(Information shown)

(** * Knowledge Galaxy: the review scheduler and the review session

    A shallow embedding of the review logic of [src/App.tsx]:
    [fetchReviewCards], [handleReviewAction], the card's [onClick] and the
    render conditions that decide which buttons exist.

    Conventions of the embedding.
    - A point in time is an integer number of milliseconds since the epoch
      (an ECMAScript time value).  [JSDate.setDate] is the time computed;
      [JSDate.TimeClip] tells whether a Date can hold it, and the steps of
      the grade handler throw, as [toISOString] does, when it cannot.
    - [interval_days] is an integer; the product by 2.5 is computed on
      rationals, which is what the double product is while it is exact
      (below 2^53 / 5 days in absolute value).
    - Strings are strings of bytes; [toLowerCase] is the function of the
      code on ASCII strings.
    - The grade handler is given twice: run to completion before the next
      event on the path that does not throw ([handleReviewAction],
      [dispatch], [run]), and step by step between its awaits, with the
      throw and with calls that overlap ([advance]).  The first is the
      second when nothing comes in between and the due date is valid.
    - The outcome of each request to the backend (answered or failed) is an
      input of the handler that issues it. *)

From Stdlib Require Import ZArith List Bool Lia String Ascii QArith Qround.
From Stdlib Require Import Sorted Permutation.
Import ListNotations.
Open Scope Z_scope.

(** ** ECMAScript dates *)

Module JSDate.

Definition msPerDay : Z := 86400000.

Definition Day (t : Z) : Z := t / msPerDay.
Definition TimeWithinDay (t : Z) : Z := t mod msPerDay.
Definition MakeDate (day time : Z) : Z := day * msPerDay + time.

(** Days of one 400-year cycle of the proleptic Gregorian calendar. *)
Definition daysPerEra : Z := 146097.

(** Day number of 0000-03-01 counted backwards from the epoch. *)
Definition eraShift : Z := 719468.

Record civil := { year : Z; month : Z; date : Z }.

(** Position of a day inside its cycle: year of the cycle (years start in
    March), day of that year, month counted from March.  The year is found
    through the centuries (36524 days, the fourth one day longer) and the
    four-year groups (1461 days) the day falls in. *)
Definition yearOfEra (doe : Z) : Z :=
  let century := Z.min (doe / 36524) 3 in
  let inCentury := doe - century * 36524 in
  let leapCycle := inCentury / 1461 in
  let inCycle := inCentury - leapCycle * 1461 in
  100 * century + 4 * leapCycle + Z.min (inCycle / 365) 3.
Definition dayOfYear (doe : Z) : Z :=
  let yoe := yearOfEra doe in doe - (365 * yoe + yoe / 4 - yoe / 100).
Definition monthFromMarch (doy : Z) : Z := (5 * doy + 2) / 153.
Definition daysBeforeMonth (mp : Z) : Z := (153 * mp + 2) / 5.

(** Calendar date of a day number; [month] is 0-based as [MonthFromTime]. *)
Definition civilFromDays (z : Z) : civil :=
  let z' := z + eraShift in
  let era := z' / daysPerEra in
  let doe := z' mod daysPerEra in
  let yoe := yearOfEra doe in
  let doy := dayOfYear doe in
  let mp := monthFromMarch doy in
  let m := if mp <? 10 then mp + 2 else mp - 10 in
  {| year := yoe + era * 400 + (if m <=? 1 then 1 else 0);
     month := m;
     date := doy - daysBeforeMonth mp + 1 |}.

(** Day number of the first day of month [m] (0-based) of year [y]. *)
Definition daysFromCivil (y m : Z) : Z :=
  let y' := y - (if m <=? 1 then 1 else 0) in
  let era := y' / 400 in
  let yoe := y' mod 400 in
  let mp := if m <=? 1 then m + 10 else m - 2 in
  let doe := yoe * 365 + yoe / 4 - yoe / 100 + daysBeforeMonth mp in
  era * daysPerEra + doe - eraShift.

Definition YearFromTime (t : Z) : Z := year (civilFromDays (Day t)).
Definition MonthFromTime (t : Z) : Z := month (civilFromDays (Day t)).
Definition DateFromTime (t : Z) : Z := date (civilFromDays (Day t)).

(** [MakeDay]: the day number of the first of the month, plus [dt - 1];
    a month outside 0..11 carries into the year. *)
Definition MakeDay (y m dt : Z) : Z :=
  let ym := y + m / 12 in
  let mn := m mod 12 in
  daysFromCivil ym mn + dt - 1.

Section Zone.

(** Offset of local time from UTC in milliseconds; the flag tells whether
    the argument is a UTC time value or a local one. *)
Variable LocalTZA : Z -> bool -> Z.

Definition LocalTime (t : Z) : Z := t + LocalTZA t true.
Definition UTC (t : Z) : Z := t - LocalTZA t false.

(** [Date.prototype.getDate] *)
Definition getDate (t : Z) : Z := DateFromTime (LocalTime t).

(** [Date.prototype.setDate]: the time computed, before [TimeClip] stores it
    or makes the date invalid. *)
Definition setDate (t dt : Z) : Z :=
  let lt := LocalTime t in
  let newDate := MakeDate (MakeDay (YearFromTime lt) (MonthFromTime lt) dt)
                          (TimeWithinDay lt) in
  UTC newDate.

End Zone.

(** The largest time value of a Date, 100 000 000 days from the epoch. *)
Definition maxTime : Z := 8640000000000000.

(** [TimeClip]; [None] is NaN, the time value of an invalid Date.
    [Date.prototype.setDate] stores [TimeClip] of the time [setDate]
    computes, and [toISOString] throws a RangeError on an invalid Date. *)
Definition TimeClip (t : Z) : option Z :=
  if Z.abs t <=? maxTime then Some t else None.
Example grants_default_limit :
  grants untouched test_config empty_store
         [(0%Z, "10.0.0.1"); (10%Z, "10.0.0.1"); (20%Z, "10.0.0.2");
          (299%Z, "10.0.0.1"); (300%Z, "10.0.0.1")]
  = [true; false; true; false; true].
Proof. vm_compute. reflexivity. Qed.

(** With a limiter that counts the global quota first, the rejected request
    of a client uses up a unit of the global quota: the next client is
    rejected too, until the window of the global quota is over. *)
Example grants_counted_global_first :
  grants (counted true) shared_minute_config empty_store
         [(0%Z, "10.0.0.1"); (1%Z, "10.0.0.1"); (2%Z, "10.0.0.2");
          (59%Z, "10.0.0.2"); (60%Z, "10.0.0.2")]
  = [true; false; false; false; true]
  /\ grants untouched shared_minute_config empty_store
         [(0%Z, "10.0.0.1"); (1%Z, "10.0.0.1"); (2%Z, "10.0.0.2")]
     = [true; false; true].
Proof. vm_compute. split; reflexivity. Qed.










Lemma after_app (r : rejection) (cfg : Config) (a b : list (Z * string)) :
  forall st : store,
    after r cfg st (a ++ b) = after r cfg (after r cfg st a) b.
Proof.
  induction a as [|[t addr] a IH]; intros st; cbn [app after]; [reflexivity|].
  destruct (grant cfg st t addr) as [st'|]; apply IH.
Qed.











End LimiterFacts.

(** ** The sanitizer accepts the host names of RFC 1123 and nothing else *)

Module SanitizerExact.
Import PyStr Re Sanitizer Rfc1123 Fixtures StrFacts ReFacts SanitizerFacts.
Import Rfc1123Facts.

Lemma Lang_Upto_length (neg : bool) (items : list class_item) (n : nat) :
  forall m, Lang (Upto n (Class neg items)) m -> String.length m <= n.
Proof.
  induction n as [|n IH]; intros m H; cbn [Upto] in H.
  - apply Lang_Eps in H. subst. simpl. lia.
  - apply Lang_Alt in H as [H|H].
    + apply Lang_Eps in H. subst. simpl. lia.
    + apply Lang_Cat in H as (s1 & s2 & -> & H1 & H2).
      apply Lang_Class in H1 as (c & -> & _). apply IH in H2. simpl. lia.
Qed.

Lemma label_re_within : within is_label_char label_re.
Proof.
  assert (A : forall c, class_mem false alnum c = true -> is_label_char c = true)
    by (intros c; each_char c).
  assert (B : forall c, class_mem false (alnum ++ [Chr "-"]) c = true ->
                        is_label_char c = true) by (intros c; each_char c).
  unfold label_re, Opt. cbn [within]. repeat split; try assumption;
    try (apply within_Upto; exact B).
Qed.

Lemma Lang_label_length (l : string) :
  Lang label_re l -> 1 <= String.length l <= 63.
Proof.
  intros H. apply Lang_Cat in H as (s1 & s2 & -> & H1 & H2).
  apply Lang_Class in H1 as (c & -> & _).
  apply Lang_Alt in H2 as [H2|H2].
  - apply Lang_Eps in H2. subst. simpl. lia.
  - apply Lang_Cat in H2 as (m & e & -> & Hm & He).
    apply Lang_Class in He as (d & -> & _). apply Lang_Upto_length in Hm.
    simpl. rewrite length_append. simpl. lia.
Qed.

(End Information shown)

▸ **Problem description**
Copy, from the lines above, each one that holds "TimeWithinDay".

▸ **Exercise solution**
Definition TimeWithinDay (t : Z) : Z := t mod msPerDay.
                          (TimeWithinDay lt) in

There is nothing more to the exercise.